YOUR TASK ::
After finding the line with "Definition system_cost (j" in the data below, set down exactly each line through the one with "Definition lock_free (one_to_one", inclusive, and stop there.
BEGIN
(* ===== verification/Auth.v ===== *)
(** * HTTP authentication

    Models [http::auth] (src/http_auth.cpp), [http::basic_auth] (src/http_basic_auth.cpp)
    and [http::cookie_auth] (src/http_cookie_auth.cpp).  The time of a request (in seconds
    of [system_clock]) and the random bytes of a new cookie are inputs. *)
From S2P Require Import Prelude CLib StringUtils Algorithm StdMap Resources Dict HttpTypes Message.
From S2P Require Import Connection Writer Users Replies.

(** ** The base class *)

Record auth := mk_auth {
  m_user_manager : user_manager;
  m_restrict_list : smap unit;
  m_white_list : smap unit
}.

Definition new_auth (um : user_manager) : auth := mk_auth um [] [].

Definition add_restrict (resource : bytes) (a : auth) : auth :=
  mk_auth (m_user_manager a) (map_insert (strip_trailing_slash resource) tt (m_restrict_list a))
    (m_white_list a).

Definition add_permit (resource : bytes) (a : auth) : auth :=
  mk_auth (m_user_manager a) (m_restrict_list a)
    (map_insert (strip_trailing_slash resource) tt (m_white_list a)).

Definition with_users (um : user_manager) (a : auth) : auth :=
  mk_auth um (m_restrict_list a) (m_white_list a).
END
BEGIN
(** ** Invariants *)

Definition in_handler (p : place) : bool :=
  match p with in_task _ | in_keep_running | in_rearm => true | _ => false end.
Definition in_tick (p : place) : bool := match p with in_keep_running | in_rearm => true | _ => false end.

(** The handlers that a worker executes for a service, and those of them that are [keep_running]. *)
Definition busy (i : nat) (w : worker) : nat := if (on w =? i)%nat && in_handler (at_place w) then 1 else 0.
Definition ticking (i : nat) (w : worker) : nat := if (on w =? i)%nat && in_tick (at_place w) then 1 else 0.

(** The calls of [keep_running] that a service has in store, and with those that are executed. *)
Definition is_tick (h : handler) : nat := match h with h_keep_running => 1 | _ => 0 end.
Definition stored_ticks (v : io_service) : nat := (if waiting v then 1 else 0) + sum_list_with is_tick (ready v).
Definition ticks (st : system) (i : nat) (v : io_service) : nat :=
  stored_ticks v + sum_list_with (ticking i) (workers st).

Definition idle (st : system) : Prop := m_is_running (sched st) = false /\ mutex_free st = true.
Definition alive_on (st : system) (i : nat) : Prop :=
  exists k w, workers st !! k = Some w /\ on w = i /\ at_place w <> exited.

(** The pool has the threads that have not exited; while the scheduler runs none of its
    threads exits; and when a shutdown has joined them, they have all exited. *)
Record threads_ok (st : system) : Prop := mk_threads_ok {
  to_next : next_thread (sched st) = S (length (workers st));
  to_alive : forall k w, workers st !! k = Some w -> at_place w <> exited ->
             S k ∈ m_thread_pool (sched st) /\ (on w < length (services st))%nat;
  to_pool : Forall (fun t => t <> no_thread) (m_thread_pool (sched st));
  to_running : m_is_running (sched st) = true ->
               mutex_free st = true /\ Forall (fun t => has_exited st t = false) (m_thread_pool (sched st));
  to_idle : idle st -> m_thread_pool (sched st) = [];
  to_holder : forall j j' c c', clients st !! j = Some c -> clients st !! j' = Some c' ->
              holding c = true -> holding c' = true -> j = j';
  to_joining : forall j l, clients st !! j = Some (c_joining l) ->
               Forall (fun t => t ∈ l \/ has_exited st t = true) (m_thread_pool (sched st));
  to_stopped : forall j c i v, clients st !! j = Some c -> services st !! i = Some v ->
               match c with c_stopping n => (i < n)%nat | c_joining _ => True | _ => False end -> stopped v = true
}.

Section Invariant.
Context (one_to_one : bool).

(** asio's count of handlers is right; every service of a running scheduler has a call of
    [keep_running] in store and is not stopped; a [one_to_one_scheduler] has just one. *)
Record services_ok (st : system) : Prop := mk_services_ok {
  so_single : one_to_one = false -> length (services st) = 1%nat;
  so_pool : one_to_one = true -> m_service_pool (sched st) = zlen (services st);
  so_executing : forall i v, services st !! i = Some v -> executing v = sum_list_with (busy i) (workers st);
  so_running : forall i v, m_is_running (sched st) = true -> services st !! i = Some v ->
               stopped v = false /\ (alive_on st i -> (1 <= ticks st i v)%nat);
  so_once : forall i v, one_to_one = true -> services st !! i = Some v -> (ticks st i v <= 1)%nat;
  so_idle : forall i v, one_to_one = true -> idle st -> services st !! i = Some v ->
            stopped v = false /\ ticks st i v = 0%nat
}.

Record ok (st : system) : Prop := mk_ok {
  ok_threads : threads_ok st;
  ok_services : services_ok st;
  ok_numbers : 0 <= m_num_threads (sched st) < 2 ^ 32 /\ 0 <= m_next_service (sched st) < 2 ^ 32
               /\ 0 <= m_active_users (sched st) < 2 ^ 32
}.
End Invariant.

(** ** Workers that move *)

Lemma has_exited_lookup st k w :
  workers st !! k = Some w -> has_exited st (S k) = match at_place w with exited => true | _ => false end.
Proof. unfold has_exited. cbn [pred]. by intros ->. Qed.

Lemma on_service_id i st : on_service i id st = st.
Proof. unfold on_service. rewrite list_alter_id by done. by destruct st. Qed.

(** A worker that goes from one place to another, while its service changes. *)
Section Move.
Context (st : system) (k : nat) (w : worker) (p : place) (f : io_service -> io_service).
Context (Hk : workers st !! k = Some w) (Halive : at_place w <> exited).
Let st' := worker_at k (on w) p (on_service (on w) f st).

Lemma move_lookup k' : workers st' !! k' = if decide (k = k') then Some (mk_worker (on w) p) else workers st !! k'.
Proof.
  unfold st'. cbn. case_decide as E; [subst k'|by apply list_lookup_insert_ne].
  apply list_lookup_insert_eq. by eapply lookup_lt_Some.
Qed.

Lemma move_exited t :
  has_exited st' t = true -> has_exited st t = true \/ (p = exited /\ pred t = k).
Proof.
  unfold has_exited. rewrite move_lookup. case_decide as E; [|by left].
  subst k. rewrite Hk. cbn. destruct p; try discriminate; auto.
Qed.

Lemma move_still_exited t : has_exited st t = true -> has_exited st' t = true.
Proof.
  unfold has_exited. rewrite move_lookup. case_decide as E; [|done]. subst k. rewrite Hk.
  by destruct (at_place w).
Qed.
END
BEGIN
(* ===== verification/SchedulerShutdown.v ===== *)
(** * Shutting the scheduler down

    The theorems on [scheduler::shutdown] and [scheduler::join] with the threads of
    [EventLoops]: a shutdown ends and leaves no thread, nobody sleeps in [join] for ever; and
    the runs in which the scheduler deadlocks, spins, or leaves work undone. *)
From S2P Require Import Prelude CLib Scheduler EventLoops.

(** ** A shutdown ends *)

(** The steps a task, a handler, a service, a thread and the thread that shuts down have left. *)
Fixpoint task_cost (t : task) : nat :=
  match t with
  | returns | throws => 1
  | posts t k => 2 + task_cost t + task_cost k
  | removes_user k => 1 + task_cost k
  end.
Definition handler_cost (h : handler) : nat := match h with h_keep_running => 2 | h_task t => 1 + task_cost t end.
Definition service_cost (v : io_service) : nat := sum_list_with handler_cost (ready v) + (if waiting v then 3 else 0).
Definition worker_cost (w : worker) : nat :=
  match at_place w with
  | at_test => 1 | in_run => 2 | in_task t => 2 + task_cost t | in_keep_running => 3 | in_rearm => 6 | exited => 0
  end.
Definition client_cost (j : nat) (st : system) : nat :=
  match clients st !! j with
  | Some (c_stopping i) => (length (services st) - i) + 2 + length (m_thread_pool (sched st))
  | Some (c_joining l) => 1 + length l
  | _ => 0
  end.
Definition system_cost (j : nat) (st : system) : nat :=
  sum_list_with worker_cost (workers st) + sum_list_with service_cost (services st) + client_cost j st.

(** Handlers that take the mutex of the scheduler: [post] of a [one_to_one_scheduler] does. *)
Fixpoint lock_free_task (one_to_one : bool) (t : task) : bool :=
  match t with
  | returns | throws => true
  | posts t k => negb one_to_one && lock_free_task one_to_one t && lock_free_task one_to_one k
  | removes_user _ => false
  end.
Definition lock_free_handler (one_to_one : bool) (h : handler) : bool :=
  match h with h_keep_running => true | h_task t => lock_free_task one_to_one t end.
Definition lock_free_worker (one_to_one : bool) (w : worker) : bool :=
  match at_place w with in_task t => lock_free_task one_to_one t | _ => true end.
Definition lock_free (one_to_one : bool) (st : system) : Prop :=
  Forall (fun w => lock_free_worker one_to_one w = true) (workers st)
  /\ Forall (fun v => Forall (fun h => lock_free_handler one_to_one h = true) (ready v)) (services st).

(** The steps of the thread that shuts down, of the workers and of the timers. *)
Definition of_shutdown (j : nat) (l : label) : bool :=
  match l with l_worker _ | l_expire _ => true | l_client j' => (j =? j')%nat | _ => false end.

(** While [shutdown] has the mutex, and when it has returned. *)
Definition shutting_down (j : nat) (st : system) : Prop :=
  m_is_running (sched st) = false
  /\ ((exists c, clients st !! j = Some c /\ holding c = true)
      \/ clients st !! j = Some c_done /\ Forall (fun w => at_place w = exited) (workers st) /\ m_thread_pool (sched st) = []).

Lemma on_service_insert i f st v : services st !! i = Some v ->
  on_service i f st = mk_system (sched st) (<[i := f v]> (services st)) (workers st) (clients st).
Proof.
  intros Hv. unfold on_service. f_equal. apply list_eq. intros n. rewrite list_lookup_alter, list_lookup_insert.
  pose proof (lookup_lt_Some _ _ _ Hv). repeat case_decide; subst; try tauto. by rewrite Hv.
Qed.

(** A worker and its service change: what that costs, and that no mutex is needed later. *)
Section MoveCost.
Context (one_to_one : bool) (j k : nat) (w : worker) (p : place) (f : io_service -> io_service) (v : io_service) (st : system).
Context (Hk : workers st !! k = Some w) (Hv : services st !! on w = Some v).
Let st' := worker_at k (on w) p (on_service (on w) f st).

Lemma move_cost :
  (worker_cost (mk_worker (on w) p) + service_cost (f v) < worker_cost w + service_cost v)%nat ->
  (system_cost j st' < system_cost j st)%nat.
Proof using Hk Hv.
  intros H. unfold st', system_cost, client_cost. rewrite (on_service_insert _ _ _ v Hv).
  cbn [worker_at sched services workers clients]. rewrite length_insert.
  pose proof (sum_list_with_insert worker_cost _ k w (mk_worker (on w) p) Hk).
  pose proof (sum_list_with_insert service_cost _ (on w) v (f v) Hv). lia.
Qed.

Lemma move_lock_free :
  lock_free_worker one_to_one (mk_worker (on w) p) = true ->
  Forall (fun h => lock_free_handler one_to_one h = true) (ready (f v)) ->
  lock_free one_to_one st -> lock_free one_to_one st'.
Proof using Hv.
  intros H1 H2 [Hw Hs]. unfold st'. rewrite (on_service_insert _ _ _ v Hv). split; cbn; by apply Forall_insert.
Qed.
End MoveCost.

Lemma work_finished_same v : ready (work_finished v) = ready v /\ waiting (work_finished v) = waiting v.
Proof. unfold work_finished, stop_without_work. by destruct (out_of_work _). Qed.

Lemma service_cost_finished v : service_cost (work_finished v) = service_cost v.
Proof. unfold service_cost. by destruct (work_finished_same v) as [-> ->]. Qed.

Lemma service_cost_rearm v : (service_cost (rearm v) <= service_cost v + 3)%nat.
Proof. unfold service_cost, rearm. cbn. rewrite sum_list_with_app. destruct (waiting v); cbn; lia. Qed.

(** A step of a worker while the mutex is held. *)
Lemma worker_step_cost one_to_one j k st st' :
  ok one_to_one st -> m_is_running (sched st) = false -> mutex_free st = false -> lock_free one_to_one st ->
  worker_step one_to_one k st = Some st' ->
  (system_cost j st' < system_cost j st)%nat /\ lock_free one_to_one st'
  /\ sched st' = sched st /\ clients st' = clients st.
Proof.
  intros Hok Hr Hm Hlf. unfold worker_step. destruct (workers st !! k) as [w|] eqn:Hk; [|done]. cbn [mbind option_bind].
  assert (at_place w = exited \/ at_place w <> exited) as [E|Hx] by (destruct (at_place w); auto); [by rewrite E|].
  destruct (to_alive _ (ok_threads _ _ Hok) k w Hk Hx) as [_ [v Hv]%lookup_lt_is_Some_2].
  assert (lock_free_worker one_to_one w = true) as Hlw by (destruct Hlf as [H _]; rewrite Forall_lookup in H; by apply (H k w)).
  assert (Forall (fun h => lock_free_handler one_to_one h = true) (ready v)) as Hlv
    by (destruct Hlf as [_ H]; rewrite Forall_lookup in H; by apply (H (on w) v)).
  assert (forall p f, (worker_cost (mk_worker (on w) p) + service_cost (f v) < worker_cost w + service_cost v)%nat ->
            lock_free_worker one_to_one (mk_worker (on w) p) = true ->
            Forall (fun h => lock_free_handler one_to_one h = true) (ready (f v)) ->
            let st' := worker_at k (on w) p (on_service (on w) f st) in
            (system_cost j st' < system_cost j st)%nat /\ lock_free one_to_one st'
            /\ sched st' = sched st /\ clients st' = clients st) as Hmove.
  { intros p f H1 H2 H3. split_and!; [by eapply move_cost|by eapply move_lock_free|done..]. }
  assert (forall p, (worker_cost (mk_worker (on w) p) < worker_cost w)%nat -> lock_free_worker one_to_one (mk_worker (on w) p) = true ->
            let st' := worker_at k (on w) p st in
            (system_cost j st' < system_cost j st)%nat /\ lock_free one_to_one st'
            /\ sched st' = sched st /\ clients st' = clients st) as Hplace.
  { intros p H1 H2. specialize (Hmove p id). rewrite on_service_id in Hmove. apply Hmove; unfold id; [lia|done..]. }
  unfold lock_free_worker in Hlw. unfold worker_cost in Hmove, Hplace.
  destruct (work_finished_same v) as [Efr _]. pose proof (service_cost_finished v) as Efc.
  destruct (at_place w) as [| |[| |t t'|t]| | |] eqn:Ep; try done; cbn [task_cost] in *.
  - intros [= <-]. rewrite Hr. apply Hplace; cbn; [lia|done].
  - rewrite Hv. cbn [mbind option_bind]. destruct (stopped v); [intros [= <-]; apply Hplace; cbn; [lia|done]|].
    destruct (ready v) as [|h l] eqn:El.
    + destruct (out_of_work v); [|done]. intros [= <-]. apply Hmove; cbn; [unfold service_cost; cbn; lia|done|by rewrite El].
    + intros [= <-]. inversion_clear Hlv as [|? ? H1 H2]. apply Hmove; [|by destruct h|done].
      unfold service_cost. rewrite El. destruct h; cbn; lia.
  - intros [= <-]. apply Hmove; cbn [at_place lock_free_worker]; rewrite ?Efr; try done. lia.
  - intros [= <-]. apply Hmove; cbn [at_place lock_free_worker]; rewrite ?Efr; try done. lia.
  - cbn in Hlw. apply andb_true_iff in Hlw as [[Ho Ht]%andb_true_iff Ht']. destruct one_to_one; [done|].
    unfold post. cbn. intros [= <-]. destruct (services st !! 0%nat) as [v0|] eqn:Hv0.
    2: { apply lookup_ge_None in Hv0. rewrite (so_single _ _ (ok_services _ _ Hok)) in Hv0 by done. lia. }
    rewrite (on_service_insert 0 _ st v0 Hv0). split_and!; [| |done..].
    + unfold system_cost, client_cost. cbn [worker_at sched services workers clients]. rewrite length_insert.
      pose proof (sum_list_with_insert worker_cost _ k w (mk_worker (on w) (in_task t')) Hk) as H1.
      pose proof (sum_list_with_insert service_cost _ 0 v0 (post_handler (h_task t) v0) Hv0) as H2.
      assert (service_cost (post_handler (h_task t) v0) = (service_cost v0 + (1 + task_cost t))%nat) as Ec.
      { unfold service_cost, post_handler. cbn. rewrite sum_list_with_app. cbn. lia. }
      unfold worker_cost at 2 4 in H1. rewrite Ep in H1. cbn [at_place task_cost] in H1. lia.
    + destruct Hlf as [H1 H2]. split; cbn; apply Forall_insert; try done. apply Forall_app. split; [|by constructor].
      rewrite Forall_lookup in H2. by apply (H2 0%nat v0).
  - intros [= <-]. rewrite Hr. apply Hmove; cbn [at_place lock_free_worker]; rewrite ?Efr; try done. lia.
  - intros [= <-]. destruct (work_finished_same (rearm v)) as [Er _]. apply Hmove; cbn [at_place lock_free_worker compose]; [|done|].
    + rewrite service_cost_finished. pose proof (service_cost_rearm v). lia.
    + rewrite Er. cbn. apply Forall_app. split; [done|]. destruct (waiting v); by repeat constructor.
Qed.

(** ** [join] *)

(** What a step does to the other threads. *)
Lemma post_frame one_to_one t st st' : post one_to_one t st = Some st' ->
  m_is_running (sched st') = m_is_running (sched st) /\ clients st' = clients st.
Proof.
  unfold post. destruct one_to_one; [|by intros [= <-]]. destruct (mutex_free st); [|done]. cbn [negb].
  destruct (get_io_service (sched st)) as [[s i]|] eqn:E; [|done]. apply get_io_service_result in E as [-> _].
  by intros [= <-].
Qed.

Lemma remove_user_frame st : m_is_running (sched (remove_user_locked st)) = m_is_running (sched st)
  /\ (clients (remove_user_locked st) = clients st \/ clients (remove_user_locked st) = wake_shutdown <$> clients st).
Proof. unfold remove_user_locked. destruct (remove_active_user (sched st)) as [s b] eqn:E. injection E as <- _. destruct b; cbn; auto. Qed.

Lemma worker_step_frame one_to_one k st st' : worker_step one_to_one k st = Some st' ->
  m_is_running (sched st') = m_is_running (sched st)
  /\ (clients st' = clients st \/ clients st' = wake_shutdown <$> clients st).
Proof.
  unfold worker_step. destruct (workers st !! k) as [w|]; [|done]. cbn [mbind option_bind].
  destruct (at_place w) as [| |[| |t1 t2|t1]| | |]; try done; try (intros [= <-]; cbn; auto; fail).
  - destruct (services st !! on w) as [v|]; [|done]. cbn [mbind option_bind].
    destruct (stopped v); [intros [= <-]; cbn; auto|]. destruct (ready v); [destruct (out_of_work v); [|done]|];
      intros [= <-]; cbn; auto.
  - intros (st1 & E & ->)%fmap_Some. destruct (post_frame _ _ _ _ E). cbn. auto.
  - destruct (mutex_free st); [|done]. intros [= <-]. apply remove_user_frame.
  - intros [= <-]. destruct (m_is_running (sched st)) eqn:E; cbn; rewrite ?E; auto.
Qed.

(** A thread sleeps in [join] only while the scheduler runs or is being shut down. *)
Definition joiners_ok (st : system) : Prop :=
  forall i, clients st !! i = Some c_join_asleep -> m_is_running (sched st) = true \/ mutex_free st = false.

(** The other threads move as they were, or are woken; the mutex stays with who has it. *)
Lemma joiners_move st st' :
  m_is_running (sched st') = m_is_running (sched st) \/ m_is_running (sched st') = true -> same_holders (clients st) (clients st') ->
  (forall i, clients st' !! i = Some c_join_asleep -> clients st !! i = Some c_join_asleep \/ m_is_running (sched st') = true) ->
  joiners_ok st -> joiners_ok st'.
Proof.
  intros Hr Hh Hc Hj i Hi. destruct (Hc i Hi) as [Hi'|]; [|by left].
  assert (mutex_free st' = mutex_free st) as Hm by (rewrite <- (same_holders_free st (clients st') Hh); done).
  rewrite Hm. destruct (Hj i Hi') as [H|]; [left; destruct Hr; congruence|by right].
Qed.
END
FINISHED TASK ::
Definition system_cost (j : nat) (st : system) : nat :=
  sum_list_with worker_cost (workers st) + sum_list_with service_cost (services st) + client_cost j st.

(** Handlers that take the mutex of the scheduler: [post] of a [one_to_one_scheduler] does. *)
Fixpoint lock_free_task (one_to_one : bool) (t : task) : bool :=
  match t with
  | returns | throws => true
  | posts t k => negb one_to_one && lock_free_task one_to_one t && lock_free_task one_to_one k
  | removes_user _ => false
  end.
Definition lock_free_handler (one_to_one : bool) (h : handler) : bool :=
  match h with h_keep_running => true | h_task t => lock_free_task one_to_one t end.
Definition lock_free_worker (one_to_one : bool) (w : worker) : bool :=
  match at_place w with in_task t => lock_free_task one_to_one t | _ => true end.
Definition lock_free (one_to_one : bool) (st : system) : Prop :=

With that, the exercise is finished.